** Opening Records provided block **

(* ===== verification/ReassemblyTheorems.v ===== *)
(** The reassembler as a whole ([sail-netstack/src/ip/reassembly.rs]): its
    invariant holds after every sequence of calls, no call panics, and no lease
    is lost or given back twice. *)
From S2P Require Import Prelude StateMonad Checksum IpWire Budget Timer TimerRefine TimerInterface Leases ExpiryIndex.
From S2P Require Import Pmtu PmtuTheorems Fragmentation FragmentTheorems Reassembly ReassemblyInv ReassemblyOps ReassemblyIngest.
From stdpp Require Import list sorting gmap.
#[local] Open Scope Z_scope.

Section Calls.
Context {W : Type} `{TimerQueueLaws FragmentKey W} (b : ResourceBudget) (rest : holdings) (Hb : budget_range b).
Abbreviation fstate := (@fstate W).
Abbreviation inv := (frag_inv b rest).
Implicit Types (r : @FragmentReassembler W) (s : fstate) (ls : list BudgetLease).

(** ** Creation and clearing *)
Lemma tick_range timeout : 0 < timeout <= u64_max -> 1 <= fragment_tick timeout <= u64_max.
Proof. intros Ht. destruct (safe_tick_covers timeout Ht) as [Hr _]. change (fragment_tick timeout) with (safe_tick timeout). lia. Qed.

Lemma empty_tables now r : fr_assemblies r = ∅ -> fr_eviction_index r = ∅ -> fr_now_ms r = now ->
  0 <= fr_next_eviction_serial r -> fs_active_datagrams (fr_stats r) = 0 -> tables_ok r.
Proof.
  intros E1 E2 _ Hs Ha. split; rewrite ?E1, ?E2; try done.
  intros ek k. rewrite lookup_empty. setoid_rewrite lookup_empty. naive_solver.
Qed.

Lemma new_spec timeout l : 0 < timeout <= u64_max -> accounts b rest l [] ->
  exists r, reassembler_new timeout = Ok r /\ inv [] (r, l) /\ fr_timeout_ms r = timeout /\ tq_ids (fr_expiry r) = 0 /\
    fr_next_eviction_serial r = 0 /\ fr_assemblies r = ∅.
Proof.
  intros Ht A. unfold reassembler_new. rewrite (proj2 (Z.ltb_lt _ _)) by lia. pose proof (tick_range timeout Ht) as Hk.
  destruct (tq_new_law (fragment_tick timeout) 0 Hk) as (w & -> & K & P & Tk & Cu & Id); [done|].
  eexists. split; [reflexivity|]. split_and!; try done. split; cbn.
  - split; cbn; try done; try lia. rewrite Cu. pose proof (Z.mul_div_le 0 (fragment_tick timeout)). lia.
  - by apply (empty_tables 0).
  - rewrite P. apply timed_empty.
  - by rewrite map_leases_empty.
Qed.

Lemma reassembler_clear_spec s : inv [] s ->
  wp reassembler_clear s (fun _ s' => inv [] s' /\ fr_assemblies s'.1 = ∅ /\ accounts b rest s'.2 [] /\
    tq_ids (fr_expiry s'.1) = 0 /\ fr_next_eviction_serial s'.1 = fr_next_eviction_serial s.1) (fun _ _ => False).
Proof.
  intros [C T Ti A]. unfold wp, reassembler_clear. pose proof (tick_range _ (co_timeout _ C)) as Hk.
  destruct (tq_new_law (fr_expiry_tick_ms s.1) (fr_now_ms s.1)) as (w & -> & K & P & Tk & Cu & Id).
  { by rewrite (co_tick _ C). }
  { pose proof (co_now _ C). unfold is_u64, u64_max in *. lia. }
  assert (accounts b rest (foldr (fun p l => drop_leases (assembly_leases p.2) l) s.2 (map_to_list (fr_assemblies s.1))) []) as A'
    by (by apply map_leases_drop_all).
  split_and!; try done. split; cbn.
  - destruct C. split; cbn; try done. rewrite Cu, Z.mul_comm. apply Z.mul_div_le. rewrite co_tick. lia.
  - eapply empty_tables; [done..|apply T|done].
  - rewrite P. apply timed_empty.
  - by rewrite map_leases_empty.
Qed.

(** ** Calls *)
Inductive frag_call :=
| FIngest (packet : list Z) (now : Z)
| FAdvance (now divisor max_quotes : Z)
| FClear.

Definition frag_do (le : bool) (c : frag_call) : @FM W unit :=
  match c with
  | FIngest packet now => _ ← ingest b le packet now; mret tt
  | FAdvance now divisor max_quotes => _ ← advance_time_under_pressure_with_quotes now divisor max_quotes; mret tt
  | FClear => reassembler_clear
  end.

Definition frag_call_ok (c : frag_call) : Prop :=
  match c with
  | FIngest packet now => bytes_ok packet /\ 0 <= now < u64_max
  | FAdvance now _ _ => 0 <= now < u64_max
  | FClear => True
  end.

(** What [n] calls can have used up. *)
Record spent (n : Z) s : Prop := {
  sp_ids : tq_ids (fr_expiry s.1) <= n;
  sp_serial : fr_next_eviction_serial s.1 <= n;
  sp_size : Z.of_nat (size (fr_assemblies s.1)) <= n
}.

Lemma spent_weaken n n' s : n <= n' -> spent n s -> spent n' s.
Proof. intros Hn []. split; lia. Qed.

Lemma size_sub (m m' : gmap FragmentKey Assembly) : m' ⊆ m -> Z.of_nat (size m') <= Z.of_nat (size m).
Proof. intros Sub%map_subseteq_size. lia. Qed.

Lemma accepted_spent n key f fp header previous protocol end_ now s packet s' : spent n s ->
  accepted b rest key f fp header previous protocol end_ now [] s packet s' -> spent (n + 1) s'.
Proof.
  intros [S1 S2 S3] [_ I1 I2 (m & a & Ev & _ & _ & D)]. pose proof (evictions_size _ _ Ev). split; [lia|lia|].
  unfold delivered in D. destruct (is_complete _); destruct D as [-> _].
  - pose proof (size_sub _ _ (delete_subseteq m key)). lia.
  - rewrite map_size_insert. case_match; unfold id; lia.
Qed.

Lemma removed_spent n key s s' : spent n s -> removed key s s' -> spent n s'.
Proof.
  intros [] [_ ? ? R]. pose proof (size_sub _ _ (delete_subseteq (fr_assemblies s.1) key)) as Hd.
  rewrite <- R in Hd. split; lia.
Qed.

Lemma rejected_spent n key fp s e s' : spent n s -> rejected b rest key fp [] s e s' -> spent n s'.
Proof.
  intros S [_ [->|[R|[_ _ [_ V1 V2 V3] _ _ _]]]]; [done|by eapply removed_spent|].
  pose proof (evictions_size _ _ V3). destruct S. split; lia.
Qed.

Lemma advanced_spent n now ls s s' : spent n s -> advanced_to b rest now ls s s' -> spent n s'.
Proof.
  intros [] A. assert (fr_assemblies s'.1 ⊆ fr_assemblies s.1) as Hs%size_sub.
  { apply map_subseteq_spec. intros k a Ha. by apply (ad_assemblies _ _ _ _ _ _ A) in Ha as [? _]. }
  split; [rewrite (ad_ids _ _ _ _ _ _ A)|rewrite (ad_serial _ _ _ _ _ _ A)|]; lia.
Qed.

Lemma rebuilt_spent n now divisor ls s s' : spent n s -> rebuilt b rest now divisor ls s s' -> spent n s'.
Proof.
  intros [] R. split; [pose proof (rb_ids _ _ _ _ _ _ _ R); lia|by rewrite (rb_serial _ _ _ _ _ _ _ R)|].
  assert (dom (fr_assemblies s'.1) ⊆ dom (fr_assemblies s.1)) as Hd.
  { intros k [a' Ha]%elem_of_dom. pose proof (rb_assemblies _ _ _ _ _ _ _ R k) as M. rewrite Ha in M.
    destruct M as (a & Ea & _). by apply elem_of_dom_2 in Ea. }
  apply subseteq_size in Hd. rewrite !size_dom in Hd. lia.
Qed.

Definition call_done (n : Z) s : Prop := inv [] s /\ spent n s.

Lemma ingest_spec le packet now n s : inv [] s -> spent n s -> n < u64_max -> bytes_ok packet -> 0 <= now < u64_max ->
  wp (ingest b le packet now) s (fun _ => call_done (n + 1)) (fun _ => call_done (n + 1)).
Proof.
  intros I S Hn B Hnow. unfold ingest. wp_step.
  eapply wp_mono; [by apply (advance_current_spec b rest Hb now [])| |intros e s' (_ & _ & ->); split; [done|by eapply spent_weaken; [|done]; lia]].
  intros k s1 [Hle A]. pose proof (advanced_spent n now [] s s1 S A) as S1.
  assert (call_done (n + 1) s1) as D1 by (split; [apply A|by eapply spent_weaken; [|done]; lia]).
  wp_step. wp_step. pose proof (parse_ip_packet_runs le packet true B) as P. unfold wire_outcome.
  destruct (parse_ip_packet le packet true) as [ip|e| |] eqn:Ep; [|done..].
  destruct (fragment ip) as [f|] eqn:Ef; [|by wp_step]. wp_step; [by wp_step|].
  eapply wp_mono; [apply (ingest_fragment_spec b rest Hb le packet ip f now [] s1 B Ep Ef)|..].
  - destruct A, S1. split; try done; try lia. by rewrite ad_current, ad_tick.
  - intros out s' (J & h & q & proto & e & _ & Ac). split; [done|]. by eapply accepted_spent.
  - intros e s' (proto & R). split; [apply R|]. eapply (spent_weaken n); [lia|]. by eapply rejected_spent.
Qed.

Lemma frag_do_spec le c n s : inv [] s -> spent n s -> 0 <= n < u64_max -> frag_call_ok c ->
  wp (frag_do le c) s (fun _ => call_done (n + 1)) (fun _ => call_done (n + 1)).
Proof.
  intros I S Hn Hc. destruct c as [packet now|now divisor max_quotes|]; cbn [frag_do frag_call_ok] in *.
  - wp_step. eapply wp_mono; [apply (ingest_spec le packet now n); [done|done|lia|apply Hc..]|done|done].
  - wp_step. destruct S as [S1 S2 S3].
    eapply wp_mono; [apply (advance_under_pressure_spec b rest Hb now divisor max_quotes []); [done|done|lia]|..].
    + intros x s' [_ D]. wp_step. case_decide; (split; [apply D|eapply (spent_weaken n); [lia|]]);
        [by eapply advanced_spent|by eapply rebuilt_spent].
    + intros e s' (_ & _ & ->). split; [done|]. split; lia.
  - eapply wp_mono; [by apply reassembler_clear_spec| |done]. intros _ s' (J & E & _ & Hi & Hs). split; [done|].
    destruct S. split; [lia|lia|]. rewrite E, map_size_empty. lia.
Qed.

Inductive frag_reaches (le : bool) : Z -> fstate -> Prop :=
| freach_new timeout r l : 0 < timeout <= u64_max -> accounts b rest l [] -> reassembler_new timeout = Ok r ->
    frag_reaches le 0 (r, l)
| freach_call n s c : frag_reaches le n s -> frag_call_ok c -> frag_reaches le (n + 1) (frag_do le c s).1.

Lemma frag_reaches_done le n s : frag_reaches le n s -> n < u64_max -> 0 <= n /\ call_done n s.
Proof.
  induction 1 as [timeout r l Ht A E|n s c R IH Hc]; intros Hn.
  - destruct (new_spec timeout l Ht A) as (r' & E' & I & _ & Hi & Hs & Hm). rewrite E in E'. injection E' as <-.
    split; [done|]. split; [done|]. split; cbn; rewrite ?Hi, ?Hs, ?Hm, ?map_size_empty; lia.
  - destruct IH as [H0' [I S]]; [lia|]. split; [lia|]. pose proof (frag_do_spec le c n s I S ltac:(lia) Hc) as D. unfold wp in D.
    by destruct (frag_do le c s) as [s' [x|e| |]].
Qed.

(** C25: After any sequence of calls of the reassembler, fewer than 2^64 of them,
    every datagram has exactly one timer, at its age limit rounded up to the
    tick, and exactly one eviction key; its pieces are disjoint, in order and
    within 64 KiB, no piece lies past the end the final fragment has set, and
    the packet they announce fits its length field; the ledger is what the rest
    of the process holds plus the leases of the pieces and of the datagrams.  The
    next call does not panic, and clearing gives the ledger back exactly. *)
Theorem reassembler_invariant (le : bool) (n : Z) (s : fstate) :
  frag_reaches le n s -> n < u64_max ->
  frag_inv b rest [] s /\
  (forall c, frag_call_ok c -> (frag_do le c s).2 <> Panic /\ (frag_do le c s).2 <> OutOfFuel) /\
  exists s', reassembler_clear s = (s', Ok tt) /\ fr_assemblies s'.1 = ∅ /\
    l_total s'.2 = h_total rest /\ forall k, l_used s'.2 k = h_used rest k.
Proof.
  intros R Hn. destruct (frag_reaches_done le n s R Hn) as [H0' [I S]]. split; [done|]. split.
  - intros c Hc. pose proof (frag_do_spec le c n s I S ltac:(lia) Hc) as D. unfold wp in D.
    by destruct (frag_do le c s) as [s' [x|e| |]].
  - pose proof (reassembler_clear_spec s I) as C. unfold wp in C. destruct (reassembler_clear s) as [s' [[]|e| |]]; [|done..].
    destruct C as (_ & E & [_ Ht Hu _ _ _] & _). exists s'. split_and!; [done|done| |].
    + rewrite Ht, zsum_nil. lia.
    + intros k. rewrite Hu, zsum_nil. lia.
Qed.
End Calls.

(** ** The theorem on the timer wheel *)
Definition sample_reassembler : @FragmentReassembler (TimerWheel FragmentKey) :=
  match reassembler_new 30000 with
  | Ok r => r
  | _ => mkReassembler 0 0 1 1 (mkWheel 1 0 0 ∅ ∅ ∅) ∅ ∅ 0 (mkFragmentStats 0 0 0 0 0 0)
  end.

Lemma sample_reassembler_inv : reassembler_new 30000 = Ok sample_reassembler /\
  frag_inv (budget Mobile) nothing_held [] (sample_reassembler, ledger_new) /\
  fr_next_eviction_serial sample_reassembler = 0 /\ tq_ids (fr_expiry sample_reassembler) = 0 /\
  fr_assemblies sample_reassembler = ∅.
Proof.
  destruct (new_spec (W := TimerWheel FragmentKey) (budget Mobile) nothing_held 30000 ledger_new)
    as (r & E & I & _ & Hi & Hs & Hm); [unfold u64_max; lia|apply nothing_accounted|].
  assert (sample_reassembler = r) as -> by (unfold sample_reassembler; by rewrite E). done.
Qed.

(** The first 8 bytes of a UDP datagram from 192.0.2.1, more to come. *)
Definition sample_fragment : list Z :=
  [69; 0; 0; 28; 0; 7; 32; 0; 64; 17; 110; 142; 192; 0; 2; 1; 198; 51; 100; 7; 0; 53; 0; 53; 0; 40; 0; 0].

Lemma reassembler_invariant_witness : exists s', reassembler_clear
    (frag_do (budget Mobile) true (FIngest sample_fragment 1000) (sample_reassembler, ledger_new)).1 = (s', Ok tt) /\
  fr_assemblies s'.1 = ∅ /\ l_total s'.2 = 0 /\ forall k, l_used s'.2 k = 0.
Proof.
  apply (reassembler_invariant (W := TimerWheel FragmentKey) (budget Mobile) nothing_held mobile_range true (0 + 1));
    [|unfold u64_max; lia].
  apply freach_call.
  - eapply (freach_new _ _ true 30000); [unfold u64_max; lia|apply nothing_accounted|apply sample_reassembler_inv].
  - split; [|unfold u64_max; lia]. repeat constructor; discriminate.
Defined.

** Closing Records provided block **

What is expected | Would you print exactly and only the lines of the material above that run from the line with "sp_ids : tq_ids (fr_expiry s.1) <= n;" through the line with "Lemma size_sub (m", both included?

Task solution |
  sp_ids : tq_ids (fr_expiry s.1) <= n;
  sp_serial : fr_next_eviction_serial s.1 <= n;
  sp_size : Z.of_nat (size (fr_assemblies s.1)) <= n
}.

Lemma spent_weaken n n' s : n <= n' -> spent n s -> spent n' s.
Proof. intros Hn []. split; lia. Qed.

Lemma size_sub (m m' : gmap FragmentKey Assembly) : m' ⊆ m -> Z.of_nat (size m') <= Z.of_nat (size m).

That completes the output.